START Input data

(* ===== verification/MigrationLifecycle.v ===== *)
(** * Artifact locations: reading, observing, migrating again

    What a reader of artifact contents and an operator of migrations can rely
    on, on top of the invariant of [ArtifactMigrationSpec]. *)

From stdpp Require Import base list strings numbers relations gmap.
From Stdlib Require Import ZArith Lia String.
From S2P Require Import Prelude GoString Sha256 Json GoTime Schema Tx FilePath Runner.
From S2P Require Import ArtifactMigration Demo LeaseSpec Steps System ArtifactSpec MigrationSteps.
From S2P Require Import ArtifactMigrationSpec.

(** ** Reading *)

Lemma GetArtifact_ok aid w a w' :
  GetArtifact aid w = (Ok a, w') ->
  w' = w /\ exists a0, In a0 (t_rows (db_artifacts (wd_db w))) /\ ar_ID a0 = aid
    /\ a = scanArtifactRecordWithRun a0.
Proof.
  unfold GetArtifact. destruct (_ <=? 0); [done|]. intros E.
  apply bind_ok in E as (rows & w1 & Es & E). apply select_rows_ok in Es as [-> ->]. step_ok.
  match goal with H : first_row _ _ = _ |- _ => apply first_row_ok in H as [(l' & H) ->] end.
  apply select_cons_In in H as [Hin Hp]. bool_prop. eauto.
Qed.

(** The locations a read may fall back on *)
Definition readable_role (l : ArtifactLocation) : bool :=
  str_in (al_Role l) ["primary"; "migration_candidate"; "migration_source"].

Lemma artifactReadLocations_ok aid w :
  exists ls, artifactReadLocations aid w = (Ok ls, w)
    /\ forall l, In l ls <-> exists l0, In l0 (t_rows (db_artifact_locations (wd_db w)))
         /\ al_ArtifactID l0 = aid /\ readable_role l0 = true /\ l = scanArtifactLocation l0.
Proof.
  eexists. split; [reflexivity|]. intros l. rewrite in_map_iff. split.
  - intros (l0 & <- & H). apply sort_stable_In, table_select_In in H as [H Hp].
    exists l0. bool_prop. done.
  - intros (l0 & H & <- & Hr & ->). exists l0. split; [done|].
    apply sort_stable_In, table_select_In. split; [done|]. cbn. by rewrite Z.eqb_refl.
Qed.

(** What a fallback returns was read from a location that was not skipped. *)
Lemma read_fallback_ok s3_get record ls e w c :
  read_fallback s3_get record ls e w = Ok c ->
  exists l c', In l ls /\ skipped record l = false
    /\ readArtifactRecordContent s3_get (at_location record l) w = Ok c'
    /\ c = MkContent record (cn_Content c') (cn_ContentType c').
Proof.
  revert e. induction ls as [|l ls IH]; intros e; cbn; [done|]. destruct (skipped record l) eqn:Es.
  - intros E. destruct (IH _ E) as (l' & c' & Hl & H). exists l', c'. split; [by right|done].
  - destruct (readArtifactRecordContent _ _ _) as [c'|e'] eqn:Er.
    + intros [= <-]. exists l, c'. split; [by left|done].
    + intros E. destruct (IH _ E) as (l' & c2 & Hl & H). exists l', c2. split; [by right|done].
Qed.

(** It succeeds when one of them can be read. *)
Lemma read_fallback_succeeds s3_get record ls e w l c :
  In l ls -> skipped record l = false ->
  readArtifactRecordContent s3_get (at_location record l) w = Ok c ->
  exists c', read_fallback s3_get record ls e w = Ok c'.
Proof.
  intros Hl Hs Hr. revert e. induction ls as [|x ls IH]; intros e; [done|]. cbn.
  destruct Hl as [->|Hl].
  - rewrite Hs, Hr. eauto.
  - destruct (skipped record x); [by apply IH|].
    destruct (readArtifactRecordContent _ (at_location record x) _); [eauto|by apply IH].
Qed.

(** What is served was checked against the row or against a location that
    agrees with it. *)
Lemma served_recorded s3_get aid w c w' :
  world_ok w -> GetArtifactContent s3_get aid w = (Ok c, w') ->
  w' = w /\ exists a, In a (t_rows (db_artifacts (wd_db w))) /\ ar_ID a = aid
    /\ cn_Artifact c = scanArtifactRecordWithRun a
    /\ (ar_SHA256 a <> "" -> sha256_hex (cn_Content c) = ar_SHA256 a)
    /\ (0 < ar_SizeBytes a -> len (cn_Content c) = ar_SizeBytes a).
Proof.
  intros Hok E. unfold GetArtifactContent in E.
  apply bind_ok in E as (record & w1 & E1 & E). apply GetArtifact_ok in E1 as (-> & a & Ha & Hi & ->).
  destruct (readArtifactRecordContent _ _ _) as [c0|e] eqn:Er.
  - injection E as <- <-. split; [done|]. exists a.
    assert (Hc : cn_Artifact c0 = scanArtifactRecordWithRun a) by (by eapply read_content_artifact).
    apply read_content_checked in Er as [Hs Hz].
    cbn [ar_SHA256 ar_SizeBytes scanArtifactRecordWithRun] in *.
    split_and!; [done..| |]; intros Hn; [destruct Hs as [|Hs]|destruct Hz as [|Hz]]; done || lia.
  - destruct (artifactReadLocations_ok aid w) as (ls & Els & Hls).
    apply bind_ok in E as (ls' & w2 & E2 & E). rewrite Els in E2. injection E2 as <- <-.
    injection E as E <-. split; [done|]. exists a.
    apply read_fallback_ok in E as (l & c' & Hl & _ & Erl & ->).
    apply Hls in Hl as (l0 & Hl0 & Hal & _ & ->).
    destruct (owner_unique _ _ a l0 Hok Ha Hl0) as (_ & _ & [Hsha Hsize] & _); [congruence|].
    apply read_content_checked in Erl as [Hs Hz].
    cbn [ar_SHA256 ar_SizeBytes at_location al_SHA256 al_SizeBytes scanArtifactLocation cn_Content
      cn_Artifact] in *.
    split_and!; [done..| |]; intros Hn.
    + destruct Hsha as [|E]; [done|]. destruct Hs as [Hs|Hs]; congruence.
    + destruct Hsize as [|E]; [lia|]. destruct Hz as [Hz|Hz]; [lia|congruence].
Qed.

(** C25. Whatever location it comes from, content that is handed out in a
    state the store can reach has the hash and the size its artifact row
    records; reading changes nothing. *)
Theorem served_content_recorded s3_get aid w c w' :
  migration_reachable w -> GetArtifactContent s3_get aid w = (Ok c, w') ->
  w' = w /\ exists a, In a (t_rows (db_artifacts (wd_db w))) /\ ar_ID a = aid
    /\ cn_Artifact c = scanArtifactRecordWithRun a
    /\ (ar_SHA256 a <> "" -> sha256_hex (cn_Content c) = ar_SHA256 a)
    /\ (0 < ar_SizeBytes a -> len (cn_Content c) = ar_SizeBytes a).
Proof. intros Hr. apply served_recorded. by apply reachable_world_ok. Qed.

Lemma served_content_recorded_witness :
  exists c, GetArtifactContent s3_none 1 demo_activated = (Ok c, demo_activated)
    /\ len (cn_Content c) = 5.
Proof.
  set (run := GetArtifactContent s3_none 1 demo_activated).
  assert (H : exists c, fst run = Ok c) by (eexists; vm_compute; reflexivity).
  destruct H as [c H].
  assert (E : run = (Ok c, snd run)) by (rewrite <- H; apply surjective_pairing).
  destruct (served_content_recorded s3_none 1 demo_activated c (snd run)
    demo_activated_reachable E) as (Ew & a & Ha & _ & _ & _ & Hs).
  exists c. rewrite <- Ew. split; [exact E|].
  assert (Hz : ar_SizeBytes a = 5)
    by (vm_compute in Ha; destruct Ha as [<-|[]]; reflexivity).
  rewrite <- Hz. apply Hs. rewrite Hz. reflexivity.
Defined.

(** ** Copying *)

Lemma verified_back a back :
  verifyMigratedArtifactContent a back = Ok tt -> ar_SHA256 a <> "" -> sha256_hex back = ar_SHA256 a.
Proof.
  unfold verifyMigratedArtifactContent. destruct ((_ <>s "") && _) eqn:E; [done|]. intros _ Hn.
  apply andb_false_iff in E as [E|E]; bool_prop; congruence.
Qed.

(** C24. A copy that succeeds was read from the artifact's current place with
    the recorded hash, written, and read back: the candidate it records has
    the hash and the size of what was copied, which are the recorded ones, and
    the bytes read back from its URI have the recorded hash; in the local
    store they are the bytes that were copied.  The artifact row is untouched.
    A copy that fails, wherever it fails, leaves the database as it was. *)
Theorem copy_verified env s3_get s3_back record aid o w :
  let '(r, w') := CopyArtifactToBackend env s3_get s3_back record aid o w in
  match r with
  | Err _ => wd_db w' = wd_db w
  | Ok l =>
      db_artifacts (wd_db w') = db_artifacts (wd_db w)
      /\ exists a content backend back,
        (In a (t_rows (db_artifacts (wd_db w))) /\ ar_ProjectID a = p_ID record /\ ar_ID a = aid)
        /\ readArtifactRecordContent s3_get (scanArtifactRecordWithRun a) w = Ok content
        /\ (exists row, In row (t_rows (db_artifact_locations (wd_db w')))
                        /\ l = scanArtifactLocation row)
        /\ (al_ArtifactID l = aid /\ al_Role l = "migration_candidate" /\ al_VerifiedAt l <> None)
        /\ (al_SHA256 l = sha256_hex (cn_Content content)
            /\ al_SizeBytes l = len (cn_Content content))
        /\ ReadConfigured s3_back (wd_files w') backend (al_URI l) = Ok back
        /\ (ar_SHA256 a <> "" -> al_SHA256 l = ar_SHA256 a /\ sha256_hex back = ar_SHA256 a)
        /\ (backend = "local" -> trim_space (al_URI l) = al_URI l -> back = cn_Content content)
  end.
Proof.
  destruct (CopyArtifactToBackend _ _ _ _ _ _ _) as [r w'] eqn:E.
  apply Copy_cases in E as [[Hdb [e ->]]|(o' & source & st & w1 & E1 & E2)]; [done|].
  pose proof (copyTx_files env o' source st w1) as Hf. rewrite E2 in Hf. cbn in Hf.
  apply copyToTarget_ok in E1 as (Edb & a & content & Ha & -> & Hread & Hst & Hput & Hv & back
    & Hback & Hvb).
  apply copyTx_ok in E2 as (Ea & El & x & Hx & -> & [= Hk1 Hk2 Hk3] & [= Hs Hz Hva]).
  rewrite Edb in *. split; [done|]. exists a, content, (s_Backend st), back. rewrite Hf.
  assert (Esha : s_SHA256 st = sha256_hex (cn_Content content)) by (by rewrite Hst).
  assert (Elen : s_SizeBytes st = len (cn_Content content)) by (by rewrite Hst).
  cbn [scanArtifactLocation al_ArtifactID al_Role al_VerifiedAt al_SHA256 al_SizeBytes al_URI].
  rewrite Hk1, Hk2, Hk3, Hs, Hz, Hva.
  split; [done|]. split; [done|]. split; [by exists x|]. split; [split_and!; [apply Ha|done..]|].
  split; [done|]. split; [done|]. split.
  - intros Hn. split; [|by eapply verified_back].
    apply verified_same_content in Hv as [[Hv|Hv] _]; [done|exact Hv].
  - intros El' Ht. destruct Hput as [[_ Hput]|Hput]; [|congruence]. rewrite El' in Hback.
    change (getLocal (wd_files w1) (s_URI st) = Ok back) in Hback. unfold getLocal in Hback.
    rewrite Ht, Hput in Hback. destruct (s_URI st =s ""); [done|]. by injection Hback.
Qed.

END Input data

Give back exactly the lines from the first line of the records through the line holding "From stdpp Require", including both of those lines and leaving out all others.

(* ===== verification/MigrationLifecycle.v ===== *)
(** * Artifact locations: reading, observing, migrating again

    What a reader of artifact contents and an operator of migrations can rely
    on, on top of the invariant of [ArtifactMigrationSpec]. *)

From stdpp Require Import base list strings numbers relations gmap.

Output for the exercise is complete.